What are the technopark (4691) exemptions?

Law No. 4691 on Technology Development Zones (teknokent/teknopark) grants companies operating inside designated zones a package of tax advantages for R&D, software development and design activities: corporate-income-tax exemption on qualifying zone income, income-tax withholding incentives for R&D, design and support personnel, related social-security employer-premium support, and VAT exemption for certain zone-produced software deliveries. The regime currently runs until the end of 2028.

What the exemption actually covers — and what it does not

The corporate-tax exemption attaches to income from R&D and software developed in the zone — not to everything a zone company earns. Recurring boundary disputes: revenue from customising or reselling third-party software, maintenance detached from development, and hosting or consulting income usually fall outside; licence income from your own zone-developed product falls inside. Cost-side discipline matters, because exempt and non-exempt streams need separate tracking. Note also the flip side: expenses of the exempt activity cannot be deducted against taxed income, and using the incentive requires actual presence and project approval by the zone management company.

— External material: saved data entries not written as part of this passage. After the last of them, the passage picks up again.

(** ** A concrete server *)
(** Strings and hashes with an expiry; a key whose time is over is not there. *)
Inductive mval := MStr (s : string) | MHash (h : gmap string string) | MList (l : list string).
Abbreviation mentry := (option (mval * option Z)).
Definition live (now : Z) (e : mentry) : mentry :=
  match e with Some (v, Some t) => if now <? t then e else None | _ => e end.
Definition wrong_type : option goerr := Some (ErrExt "WRONGTYPE").
Definition as_hash (e : mentry) : option (gmap string string) :=
  match e with None => Some ∅ | Some (MHash h, _) => Some h | _ => None end.
Definition expiry (e : mentry) : option Z := match e with Some (_, t) => t | None => None end.
Definition mem_step {A} (c : cmd string A) (now : Z) (e : mentry) : mentry * (A * option goerr) :=
  let e := live now e in
  match c in cmd _ A return mentry * (A * option goerr) with
  | CSet _ v ttl => (Some (MStr v, if 0 <? ttl then Some (now + ttl) else None), (tt, None))
  | CGet _ => (e, match e with Some (MStr s, _) => (s, None) | Some _ => ("", wrong_type) | None => ("", Some redis_Nil) end)
  | CTTL _ => (e, match e with Some (_, Some t) => (t - now, None) | Some _ => (-1, None) | None => (-2, None) end)
  | CExpire _ ttl => match e with Some (v, _) => (Some (v, Some (now + ttl)), (true, None)) | None => (None, (false, None)) end
  | CExpireAt _ t => match e with Some (v, _) => (Some (v, Some t), (true, None)) | None => (None, (false, None)) end
  | CDel _ => (None, (match e with Some _ => 1 | None => 0 end, None))
  | CIncr _ =>
      match e with
      | None => (Some (MStr "1", None), (1, None))
      | Some (MStr s, t) => match ParseInt s with
                            | Some z => (Some (MStr (FormatInt (z + 1)), t), (z + 1, None))
                            | None => (e, (0, Some (ErrExt "ERR value is not an integer"))) end
      | _ => (e, (0, wrong_type))
      end
  | CHGet _ f => (e, match as_hash e with Some h => match h !! f with Some v => (v, None) | None => ("", Some redis_Nil) end
                                     | None => ("", wrong_type) end)
  | CHSet _ vs =>
      match as_hash e, vs with
      | Some h, [f; v] => (Some (MHash (<[f := v]> h), expiry e), (match h !! f with Some _ => 0 | None => 1 end, None))
      | _, _ => (e, (0, wrong_type))
      end
  | CHKeys _ => (e, match as_hash e with Some h => ((map_to_list h).*1, None) | None => ([], wrong_type) end)
  | CHDel _ fs => match as_hash e with
                  | Some h => (Some (MHash (foldr delete h fs), expiry e), (zlen (filter (λ f, is_Some (h !! f)) fs), None))
                  | None => (e, (0, wrong_type)) end
  | CRPush _ vs => match e with
                   | None => (Some (MList vs, None), (zlen vs, None))
                   | Some (MList l, t) => (Some (MList (l ++ vs), t), (zlen (l ++ vs), None))
                   | _ => (e, (0, wrong_type)) end
  | CHIncrBy _ f z => match as_hash e with
                      | Some h => let n := default 0 (h !! f ≫= ParseInt) + z in
                                  (Some (MHash (<[f := FormatInt n]> h), expiry e), (n, None))
                      | None => (e, (0, wrong_type)) end
  | CPublish _ _ => (e, (0, None))
  end.
Abbreviation mem_redis := (gmap string (mval * option Z)).
#[global] Instance mem_RedisServer : RedisServer string mem_redis mentry := {
  exec A c now s :=
    match cmd_key c with
    | Some k => let r := mem_step c now (s !! k) in (partial_alter (λ _, r.1) k s, r.2)
    | None => (s, (mem_step c now None).2)
    end;
  view s k := s !! k }.
#[global] Instance mem_RedisServerLaws : RedisServerLaws string mem_redis mentry.
Proof.
  split; cbn.
  - intros A c now s k Hk. destruct (cmd_key c) as [k'|]; [|done]. cbn. by rewrite lookup_partial_alter_ne by congruence.
  - intros A c now s1 s2 k Hk Hv. rewrite Hk, Hv. cbn. by rewrite !lookup_partial_alter_eq.
Qed.
(* ===== verification/DingTalk.v ===== *)
(** The DingTalk notifier (pkg/alert/notifier): the webhook's signature, the Markdown message and
    the outcome of sending it. *)
From Stdlib Require Import Ascii SpecFloat.
From stdpp Require Import prelude gmap strings list.
From S2P Require Import Prelude GoStrings Digest Base64 GoFloat Metrics Alert GoTime.

(** ** Text of numbers and of query parameters *)
(** ["%.2f"]: hundredths, the exact value rounded half to even. *)
Definition round_div (n d : Z) : Z :=
  let q := n / d in let r := n mod d in
  if 2 * r <? d then q else if d <? 2 * r then q + 1 else if Z.even q then q else q + 1.
Definition hundredths (m : positive) (e : Z) : Z :=
  if 0 <=? e then Z.pos m * 100 * 2 ^ e else round_div (Z.pos m * 100) (2 ^ (- e)).
Definition fixed2 (n : Z) : string := utoa (n / 100) +++ "." +++ fmt_0d 2 (n mod 100).
Definition fmt_2f (f : float64) : string :=
  match f with
  | S754_nan => "NaN"
  | S754_infinity s => if s then "-Inf" else "+Inf"
  | S754_zero s => if s then "-0.00" else "0.00"
  | S754_finite s m e => (if s then "-" else "") +++ fixed2 (hundredths m e)
  end.
Example fmt_2f_examples : map fmt_2f [f_percent 95; fdiv f1 (f_of_Z 3); f_of_Z 12; fdiv f1 (f_of_Z 8); fsub f0 (f_percent 1)]
  = ["0.95"; "0.33"; "12.00"; "0.12"; "-0.01"].
Proof. vm_compute. reflexivity. Qed.
(** [url.QueryEscape]. *)
Definition unreserved (c : ascii) : bool :=
  let n := byte_of c in
  ((97 <=? n) && (n <=? 122)) || ((65 <=? n) && (n <=? 90)) || is_digit c || bool_decide (n ∈ [45; 95; 46; 126]).
Definition upper_hex (n : Z) : ascii := if n <? 10 then byte_char (48 + n) else byte_char (55 + n).
Fixpoint QueryEscape (s : string) : string :=
  match s with
  | EmptyString => ""
  | String c s =>
      if unreserved c then String c (QueryEscape s)
      else if byte_of c =? 32 then String "+" (QueryEscape s)
      else String "%" (String (upper_hex (byte_of c / 16)) (String (upper_hex (byte_of c mod 16)) (QueryEscape s)))
  end.
(** What a server reads from it. *)
Definition hex_val (c : ascii) : Z := let n := byte_of c in if n <? 58 then n - 48 else n - 55.
Fixpoint query_unescape (s : string) : string :=
  match s with
  | EmptyString => ""
  | String c t =>
      if Ascii.eqb c "%"%char then
        match t with String a (String b t) => String (byte_char (16 * hex_val a + hex_val b)) (query_unescape t) | _ => "" end
      else String (if Ascii.eqb c "+"%char then " "%char else c) (query_unescape t)
  end.
Lemma query_roundtrip s : query_unescape (QueryEscape s) = s.
Proof.
  assert (∀ c s, query_unescape (QueryEscape (String c s)) = String c (query_unescape (QueryEscape s))) as Hc.
  { clear. intros c s. destruct c as [[] [] [] [] [] [] [] []]; reflexivity. }
  induction s as [|c s IH]; [done|]. by rewrite Hc, IH.
Qed.

(** ** dingtalk.go *)
Definition LF1 : string := String (ascii_of_nat 10) EmptyString.
Record DingTalkNotifier := mkDing { webhookURL : string; secret : string; timeout : Z; hasProvider : bool }.
Definition DingTalkOption := DingTalkNotifier → DingTalkNotifier.
Definition WithSecret (s : string) : DingTalkOption := λ d, mkDing (webhookURL d) s (timeout d) (hasProvider d).
Definition WithTimeout (t : Z) : DingTalkOption := λ d, mkDing (webhookURL d) (secret d) t (hasProvider d).
Definition WithConfigProvider (p : bool) : DingTalkOption := λ d, mkDing (webhookURL d) (secret d) (timeout d) p.
Definition NewDingTalk (url : string) (opts : list DingTalkOption) : DingTalkNotifier :=
  foldl (λ d o, o d) (mkDing url "" (10 * Second) false) opts.
(** The provider's answer is used when it names a webhook. *)
Definition getConfig (answer : goerr + option NotifierConfig) (d : DingTalkNotifier) : string * string :=
  if hasProvider d then
    match answer with
    | inr (Some c) => if bool_decide (DingTalkWebhook c = "") then (webhookURL d, secret d) else (DingTalkWebhook c, DingTalkSecret c)
    | _ => (webhookURL d, secret d)
    end
  else (webhookURL d, secret d).
Definition signature (timestamp : Z) (secret : string) : string :=
  EncodeToString (of_bytes (hmac_sha256 (to_bytes secret) (to_bytes (FormatInt timestamp +++ LF1 +++ secret)))).
Definition signURL (timestamp : Z) (url secret : string) : string :=
  url +++ "&timestamp=" +++ FormatInt timestamp +++ "&sign=" +++ QueryEscape (signature timestamp secret).

Section send.
(** How a value other than a float is printed, the zone of times, the body's JSON, and the
    server: its status, and the body if it decodes. *)
Context (show : gval → string) (loc : location) (json : string → string → string)
  (post : string → string → goerr + (Z * string * option (Z * string))).
Definition formatAlertValue (v : gval) : string := match v with GFloat f => fmt_2f f | _ => show v end.
Definition bullet (name value : string) : string := "- **" +++ name +++ "**: " +++ value +++ LF1.
(** [tags] is the order in which the map's entries come. *)
Definition markdown_title (ev : AlertEvent) : string :=
  Level_Emoji (ev_Level ev) +++ " " +++ Level_Text (ev_Level ev) +++ "告警 - " +++ ev_ServiceName ev.
Definition markdown_text (tags : list (string * string)) (ev : AlertEvent) : string :=
  "### " +++ Level_Emoji (ev_Level ev) +++ " " +++ Level_Text (ev_Level ev) +++ "告警：" +++ ev_Title ev +++ LF1 +++ LF1
  +++ bullet "服务" (ev_ServiceName ev) +++ bullet "指标" (ev_MetricName ev)
  +++ bullet "当前值" (formatAlertValue (ev_Value ev)) +++ bullet "阈值" (formatAlertValue (ev_Threshold ev))
  +++ bullet "时间" (Format loc layout_second (ev_Timestamp ev))
  +++ (if bool_decide (show (ev_Message ev) = "") then "" else bullet "详情" (show (ev_Message ev)))
  +++ (match tags with
       | [] => ""
       | _ => "- **标签**: " +++ foldr (λ kv s, kv.1 +++ "=" +++ kv.2 +++ " " +++ s) "" tags +++ LF1
       end)
  +++ LF1 +++ "> 请及时处理".
(** The address posted to, if any, and the error. *)
Definition DingTalk_Send (answer : goerr + option NotifierConfig) (now : Z) (tags : list (string * string)) (ev : AlertEvent)
    (d : DingTalkNotifier) : option string * option goerr :=
  let '(url, key) := getConfig answer d in
  if bool_decide (url = "") then (None, Some (ErrNew "dingtalk webhook url is empty"))
  else
    let url := if bool_decide (key = "") then url else signURL (now / Millisecond) url key in
    (Some url,
     match post url (json (markdown_title ev) (markdown_text tags ev)) with
     | inl e => Some (ErrWrap "send dingtalk request failed" e)
     | inr (status, text, decoded) =>
         if negb (status =? 200) then Some (ErrNew ("dingtalk response status: " +++ FormatInt status +++ ", body: " +++ text))
         else match decoded with
              | Some (code, msg) =>
                  if negb (code =? 0) then Some (ErrNew ("dingtalk error: code=" +++ FormatInt code +++ ", msg=" +++ msg)) else None
              | None => None
              end
     end).

(** Sending. An alert is posted exactly if a webhook is known, from the provider before the
    static one and with the secret that belongs to it; no error is answered exactly if the
    server answered 200 with no error code; and if there is a secret, what a server reads from
    the posted address is the time and the signature of that time under the secret. *)
Lemma dingtalk_send (answer : goerr + option NotifierConfig) (now : Z) (tags : list (string * string)) (ev : AlertEvent)
    (d : DingTalkNotifier) :
  let '(url, key) := getConfig answer d in
  let '(posted, e) := DingTalk_Send answer now tags ev d in
  (posted = None ↔ url = "") ∧
  (e = None ↔ ∃ u text decoded, posted = Some u ∧
     post u (json (markdown_title ev) (markdown_text tags ev)) = inr (200, text, decoded) ∧
     ∀ code msg, decoded = Some (code, msg) → code = 0) ∧
  (url ≠ "" → key = "" → posted = Some url) ∧
  (url ≠ "" → key ≠ "" → ∃ sign,
     posted = Some (url +++ "&timestamp=" +++ FormatInt (now / Millisecond) +++ "&sign=" +++ sign) ∧
     query_unescape sign = signature (now / Millisecond) key).
Proof.
  unfold DingTalk_Send. destruct (getConfig answer d) as [url key]. case_bool_decide as Hu.
  { split_and!; [done| |done|done]. split; [done|]. by intros (? & ? & ? & ? & _). }
  set (u := if bool_decide (key = "") then url else signURL (now / Millisecond) url key). split_and!.
  - done.
  - destruct (post u _) as [er|[[status text] decoded]] eqn:Ep.
    { split; [done|]. intros (? & ? & ? & [= <-] & Hp & _). congruence. }
    destruct (Z.eqb_spec status 200) as [->|Hs]; cbn [negb].
    + destruct decoded as [[code msg]|].
      * destruct (Z.eqb_spec code 0) as [->|Hc]; cbn [negb].
        -- split; [intros _|done]. exists u, text, (Some (0, msg)). split_and!; [done|done|]. by intros ? ? [= <- _].
        -- split; [done|]. intros (? & ? & ? & [= <-] & Hp & Hz). rewrite Ep in Hp. injection Hp as <- <-. exfalso. by eapply Hc, Hz.
      * split; [intros _|done]. by exists u, text, None.
    + split; [done|]. intros (? & ? & ? & [= <-] & Hp & _). rewrite Ep in Hp. by injection Hp.
  - intros _ ->. unfold u. by rewrite bool_decide_eq_true_2.
  - intros _ Hk. exists (QueryEscape (signature (now / Millisecond) key)). split; [|apply query_roundtrip].
    unfold u. by rewrite bool_decide_eq_false_2.
Qed.
End send.
(* ===== verification/Rollout.v ===== *)
(** Build fingerprints and their way to the release check: pkg/buildinfo, the one-line start of
    pkg/health/redishealth, and both ends together (pkg/health, cmd/release_check). *)
From Stdlib Require Import Ascii.
From stdpp Require Import prelude gmap strings list.
From S2P Require Import Prelude GoStrings Health Release.

(** ** buildinfo.go: the variables the linker sets *)
Record build_vars := mkBuild { GitCommit : string; BuildTime : string; Version : string }.
Definition default_build : build_vars := mkBuild "unknown" "unknown" "dev".
Definition BuildID (b : build_vars) : string := GitCommit b +++ "@" +++ BuildTime b.
Definition BuildSummary (b : build_vars) : string :=
  "version=" +++ Version b +++ " commit=" +++ GitCommit b +++ " buildTime=" +++ BuildTime b.

(** ** redishealth/start.go *)
Record RedisHealthOptions := mkRh { Interval : Z; rh_StaleCleanup : Z; rh_Prefix : string; ExtraMeta : gmap string string }.
(** The process: host name, number, path, and the first eight characters of a new UUID. *)
Record process := mkProcess { hostname : string; pid : Z; binPath : string; uuid8 : string }.
Definition instanceID (p : process) : string := hostname p +++ "-" +++ FormatInt (pid p) +++ "-" +++ uuid8 p.
Definition BuildMeta (b : build_vars) (p : process) (now : Z) (extra : gmap string string) : string * gmap string string :=
  (instanceID p,
   extra ∪ list_to_map
     [("buildID", BuildID b); ("commit", GitCommit b); ("buildTime", BuildTime b); ("version", Version b);
      ("startTime", FormatInt now); ("pid", FormatInt (pid p)); ("host", hostname p); ("binPath", binPath p)]).
Section start.
Context {R : Type} `{HealthStore R} (marshal : gmap string string → string).
Definition RedisHealth_Start (has_client : bool) (b : build_vars) (p : process) (service : string) (o : RedisHealthOptions)
    (now : Z) (a : beat_answers) (r : R) : (goerr + Reporter) * R :=
  if negb has_client then (inl (ErrNew "redishealth: nil redis client"), r)
  else if bool_decide (service = "") then (inl (ErrNew "redishealth: empty service name"), r)
  else
    let '(inst, meta) := BuildMeta b p now (ExtraMeta o) in
    let rp := mkReporter (rh_Prefix o) service inst (if Interval o <=? 0 then 10 * Second else Interval o)
                (if rh_StaleCleanup o <=? 0 then 5 * Minute else rh_StaleCleanup o) (Some (inr (marshal meta))) in
    match Health.Start rp now a r with
    | (inl e, r) => (inl (ErrWrap "redishealth: start reporter" e), r)
    | (inr rp, r) => (inr rp, r)
    end.
Definition NewReader (prefix : string) (aliveWindow : Z) : Reader := mkReader prefix aliveWindow.
End start.

(** ** A release, end to end *)
(** The hashes of the store. *)
Class HealthHashLaws (R : Type) `{HealthStore R} := {
  HSet_hash k f v r : hash k (HSet k f v r) = <[f := v]> (hash k r) }.
Section rollout.
Context {R : Type} `{HealthStoreLaws R} {HH : HealthHashLaws R}.
(** [encoding/json] on a map of strings: what it wrote it reads. *)
Context (marshal : gmap string string → string) (parse : string → option (gmap string string)).
Context (Hjson : ∀ m, marshal m ≠ "" ∧ parse (marshal m) = Some m).
Lemma BuildMeta_get b p now extra k v :
  extra !! k = None → list_to_map (M := gmap string string)
     [("buildID", BuildID b); ("commit", GitCommit b); ("buildTime", BuildTime b); ("version", Version b);
      ("startTime", FormatInt now); ("pid", FormatInt (pid p)); ("host", hostname p); ("binPath", binPath p)] !! k = Some v →
  (BuildMeta b p now extra).2 !! k = Some v.
Proof. intros He Hv. unfold BuildMeta. cbn [snd]. by rewrite lookup_union_r. Qed.

(** What the store holds after a start without errors. *)
Lemma start_stored (b : build_vars) (p : process) (service : string) (o : RedisHealthOptions) (now : Z) (r : R) :
  service ≠ "" → Second <= (if rh_StaleCleanup o <=? 0 then 5 * Minute else rh_StaleCleanup o) →
  let '(inst, meta) := BuildMeta b p now (ExtraMeta o) in
  ∃ rp r' mx, RedisHealth_Start marshal true b p service o now (mkAnswers None None None) r = (inr rp, r') ∧
    mx < now ∧ (∀ i, zset (keyFor (rh_Prefix o) service) r' !! i
      = match <[inst := now]> (zset (keyFor (rh_Prefix o) service) r) !! i with
        | Some s => if s <=? mx then None else Some s
        | None => None
        end) ∧
    hash (metaKeyFor (rh_Prefix o) service) r' !! inst = Some (marshal meta).
Proof.
  intros Hs Hstale. unfold RedisHealth_Start. cbn [negb]. rewrite (bool_decide_eq_false_2 (service = "")) by done.
  destruct (BuildMeta b p now (ExtraMeta o)) as [inst meta] eqn:Em.
  assert (inst = instanceID p) as -> by (unfold BuildMeta in Em; by injection Em as <- _).
  unfold Health.Start. cbn [r_Service r_Instance]. rewrite (bool_decide_eq_false_2 (service = "")) by done.
  rewrite (bool_decide_eq_false_2 (instanceID p = "")).
  2:{ unfold instanceID. by destruct (hostname p). }
  cbn [orb]. unfold with_defaults, beat, reportMeta. cbn [r_Prefix r_Service r_Instance r_Interval StaleCleanup meta_json zadd_err zrem_err hset_err answered].
  set (stale := if (if rh_StaleCleanup o <=? 0 then 5 * Minute else rh_StaleCleanup o) <=? 0 then _ else _).
  assert (1 <= seconds stale) as Hst.
  { assert (Second <= stale) as Hle.
    { unfold stale. set (d := if rh_StaleCleanup o <=? 0 then 5 * Minute else rh_StaleCleanup o) in *.
      destruct (Z.leb_spec d 0); [unfold Second, Millisecond in *; lia|done]. }
    unfold seconds. rewrite Z.quot_div_nonneg by (unfold Second, Millisecond in *; lia).
    apply Z.div_le_lower_bound; [done|lia]. }
  eexists _, _, (now - seconds stale). split_and!; [done|lia|..].
  - intros i. by rewrite HSet_zset, ZRemRange_zset, ZAdd_zset.
  - by rewrite HSet_hash, lookup_insert_eq.
Qed.
(** How the check reads one instance of the new process. *)
Lemma check_started expect since p start meta b :
  0 < start < 2 ^ 33 → meta !! "commit" = Some (GitCommit b) → meta !! "startTime" = Some (FormatInt start) →
  let ir := check_instance expect since (mkInstanceMeta (instanceID p) start true (Some meta)) in
  ir_Instance ir = instanceID p ∧ Alive ir = true ∧ Commit ir = GitCommit b ∧ StartTime ir = time_Unix start ∧
  (CommitMatch ir = true ↔ expect = "" ∨ GitCommit b = expect) ∧
  (RestartedNew ir = true ↔ since = zero_time ∨ since < time_Unix start).
Proof.
  intros Hstart Hc Ht. unfold check_instance, meta_get. cbn [Meta]. rewrite Hc, Ht. cbn.
  assert (parseStartTime (FormatInt start) = time_Unix start) as ->.
  { unfold parseStartTime. rewrite bool_decide_eq_false_2.
    - by rewrite ParseInt_FormatInt by (unfold in_i64; lia).
    - intros E. pose proof (ParseInt_FormatInt start ltac:(unfold in_i64; lia)) as HP. by rewrite E in HP. }
  assert (IsZero (time_Unix start) = false) as ->.
  { apply Z.eqb_neq. unfold time_Unix, unixToInternal, zero_time.
    rewrite i64_id by (unfold in_i64; lia). unfold Second, Millisecond. lia. }
  split_and!; try done.
  - by rewrite orb_true_iff, !bool_decide_eq_true.
  - unfold IsZero. cbn. by rewrite orb_true_iff, Z.eqb_eq, Z.ltb_lt.
Qed.

(** The instances the reader then lists: the new one, alive, among them. *)
Lemma started_listed b p service prefix o start look window (r : R) :
  service ≠ "" → rh_Prefix o = prefix → alive_from (NewReader prefix window) look <= start →
  Second <= (if rh_StaleCleanup o <=? 0 then 5 * Minute else rh_StaleCleanup o) →
  let im := mkInstanceMeta (instanceID p) start true (Some (BuildMeta b p start (ExtraMeta o)).2) in
  ∃ l, Instances parse (NewReader prefix window) service look None true
         (RedisHealth_Start marshal true b p service o start (mkAnswers None None None) r).2 = inr l ∧
    im ∈ l ∧ (zset (keyFor prefix service) r = ∅ → l = [im]).
Proof.
  intros Hs Hp Hwin Hstale. pose proof (start_stored b p service o start r Hs Hstale) as Hst.
  destruct (BuildMeta b p start (ExtraMeta o)) as [inst meta] eqn:Em. cbn [snd].
  assert (inst = instanceID p) as -> by (unfold BuildMeta in Em; by injection Em as <- _).
  destruct Hst as (rp & r' & mx & -> & Hmx & Hz & Hh). cbn [snd]. rewrite Hp in *.
  set (im := mkInstanceMeta _ _ _ _). set (k := keyFor prefix service) in *.
  unfold Instances. cbn [rd_Prefix NewReader]. fold k. eexists. split; [reflexivity|].
  set (f := λ m : string * Z, mkInstanceMeta m.1 m.2 _ _).
  assert (f (instanceID p, start) = im) as Hf.
  { destruct (Hjson meta) as [Hne Hparse]. unfold f, im. cbn [fst snd]. rewrite Hh.
    rewrite (bool_decide_eq_false_2 (marshal meta = "")) by done. rewrite Hparse. f_equal. by apply Z.leb_le. }
  assert (zset k r' !! instanceID p = Some start) as Hin.
  { rewrite Hz, lookup_insert_eq. by replace (start <=? mx) with false by lia. }
  split.
  - rewrite <-Hf. apply list_elem_of_In, in_map, list_elem_of_In. by apply elem_of_map_to_list.
  - intros Hemp. assert (zset k r' = {[instanceID p := start]}) as ->.
    { apply map_eq. intros i. destruct (decide (i = instanceID p)) as [->|Hne].
      - by rewrite lookup_singleton_eq.
      - rewrite lookup_singleton_ne by done. by rewrite Hz, Hemp, lookup_insert_ne, lookup_empty by done. }
    rewrite map_to_list_singleton. cbn [map]. by rewrite Hf.
Qed.

(** C29: A rollout is seen. After a process has started its heartbeat without errors, with no extra
    meta in place of its commit and start time, the check of its service within the reader's window
    lists the instance as alive with the commit it was built from and the second it started: with
    the commit matching exactly if it is the expected one, or none is expected, and restarted
    exactly if it started after the release, or no time is given. The service passes only if both
    hold; and if it is the only instance there and one is enough, exactly if both hold. *)
Theorem rollout_detected (b : build_vars) (p : process) (target : ServiceTarget) (prefix : string) (o : RedisHealthOptions)
    (start look since : Z) (expect : string) (window : Z) (r : R) (Format : Z → string) (Error : goerr → string) :
  Name target ≠ "" → rh_Prefix o = prefix → ExtraMeta o !! "commit" = None → ExtraMeta o !! "startTime" = None →
  0 < start < 2 ^ 33 → alive_from (NewReader prefix window) look <= start →
  Second <= (if rh_StaleCleanup o <=? 0 then 5 * Minute else rh_StaleCleanup o) →
  let r' := (RedisHealth_Start marshal true b p (Name target) o start (mkAnswers None None None) r).2 in
  let res := checkService Format Error (Instances parse (NewReader prefix window) (Name target) look None true r')
               target expect since in
  let new_commit := expect = "" ∨ GitCommit b = expect in
  let new_start := since = zero_time ∨ since < time_Unix start in
  (∃ ir, ir ∈ res_Instances res ∧ ir_Instance ir = instanceID p ∧ Alive ir = true ∧
     Commit ir = GitCommit b ∧ StartTime ir = time_Unix start ∧
     (CommitMatch ir = true ↔ new_commit) ∧ (RestartedNew ir = true ↔ new_start)) ∧
  (Pass res = true → new_commit ∧ new_start) ∧
  (zset (keyFor prefix (Name target)) r = ∅ → MinInstances target <= 1 → new_commit ∧ new_start → Pass res = true).
Proof.
  intros Hs Hp Hc Ht Hstart Hwin Hstale r' res nc ns.
  pose proof (BuildMeta_get b p start (ExtraMeta o) _ _ Hc eq_refl) as Hcommit.
  pose proof (BuildMeta_get b p start (ExtraMeta o) _ _ Ht eq_refl) as Htime.
  destruct (started_listed b p (Name target) prefix o start look window r Hs Hp Hwin Hstale) as (l & Hl & Hin & Honly).
  fold r' in Hl. set (im := mkInstanceMeta _ _ _ _) in *.
  destruct (check_started expect since p start _ b Hstart Hcommit Htime) as (C1 & C2 & C3 & C4 & C5 & C6). fold im in C1, C2, C3, C4, C5, C6.
  pose proof (check_instance_spec Format expect since im) as Hrel. rewrite C5, C6 in Hrel.
  pose proof (release_verdict Format Error (inr l) target expect since) as Hv.
  unfold res. rewrite Hl. split_and!.
  - exists (check_instance expect since im). split; [|by split_and!].
    unfold checkService. destruct (judgeService _ _ _) as [pass summary]. cbn [res_Instances].
    by apply list_elem_of_In, in_map, list_elem_of_In.
  - intros (l' & [= <-] & _ & Hall)%Hv. by apply Hrel, Hall.
  - intros Hemp Hmin Hboth. apply Hv. exists l. rewrite (Honly Hemp). split_and!; [done| |].
    + rewrite filter_cons_True by done. unfold zlen. cbn. lia.
    + intros im' ->%list_elem_of_singleton _. by apply Hrel.
Qed.
End rollout.

(** ** A witness: maps as the numbers that encode them *)
Definition num_marshal (m : gmap string string) : string := utoa (Z.pos (encode m)).
Definition num_parse (s : string) : option (gmap string string) :=
  match parse_uint s with Some (Z.pos n) => decode n | _ => None end.
Lemma num_json m : num_marshal m ≠ "" ∧ num_parse (num_marshal m) = Some m.
Proof.
  unfold num_marshal, num_parse. split; [apply utoa_nonempty|]. rewrite parse_uint_utoa by lia. apply decode_encode.
Qed.
#[global] Instance mem_HealthHashLaws : HealthHashLaws mem_health.
Proof. split. intros k f v r. cbn. unfold mh_hash. cbn. by rewrite lookup_insert_eq. Qed.
Definition some_build : build_vars := mkBuild "0123abcd" "20260520T090000Z" "v1".
Definition some_process : process := mkProcess "h1" 42 "/srv/app" "deadbeef".
Lemma rollout_detected_witness :
  let r' := (RedisHealth_Start num_marshal true some_build some_process "svc" (mkRh 0 0 "" ∅) 1000
               (mkAnswers None None None) (mkMemHealth ∅ ∅)).2 in
  Pass (checkService FormatInt (λ _, "") (Instances num_parse (NewReader "" 0) "svc" 1020 None true r')
          (mkTarget "svc" "" true "" 1) "0123abcd" (time_Unix 900)) = true.
Proof.
  apply (rollout_detected num_marshal num_parse num_json some_build some_process (mkTarget "svc" "" true "" 1) ""
           (mkRh 0 0 "" ∅) 1000 1020 (time_Unix 900) "0123abcd" 0 (mkMemHealth ∅ ∅) FormatInt (λ _, ""));
    first [done|reflexivity|vm_compute; congruence|split; reflexivity|idtac].
  split; right; reflexivity.
Defined.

Interaction with the rest of the stack

Teknokent status coexists with the 5746 R&D-centre regime but does not stack on the same payroll for the same benefit — companies choose per unit. Remote-work flexibilities allow a defined share of zone personnel time outside the zone with the incentives preserved, subject to notification. In diligence, investors test three artefacts: the zone operating licence, project approvals, and payroll incentive calculations — errors surface as tax exposure in the share purchase agreement’s tax indemnity.

Does zone income remain exempt after a flip-up?

The Turkish company’s zone income keeps its regime; what changes is where profits are ultimately taxed — transfer pricing between the Delaware parent and the Turkish subsidiary becomes the pressure point.

Can a company be partly in, partly out?

Yes — many operate a zone branch for R&D with commercial functions outside; the accounting separation then carries the whole structure.

Related: VAT, transfer pricing.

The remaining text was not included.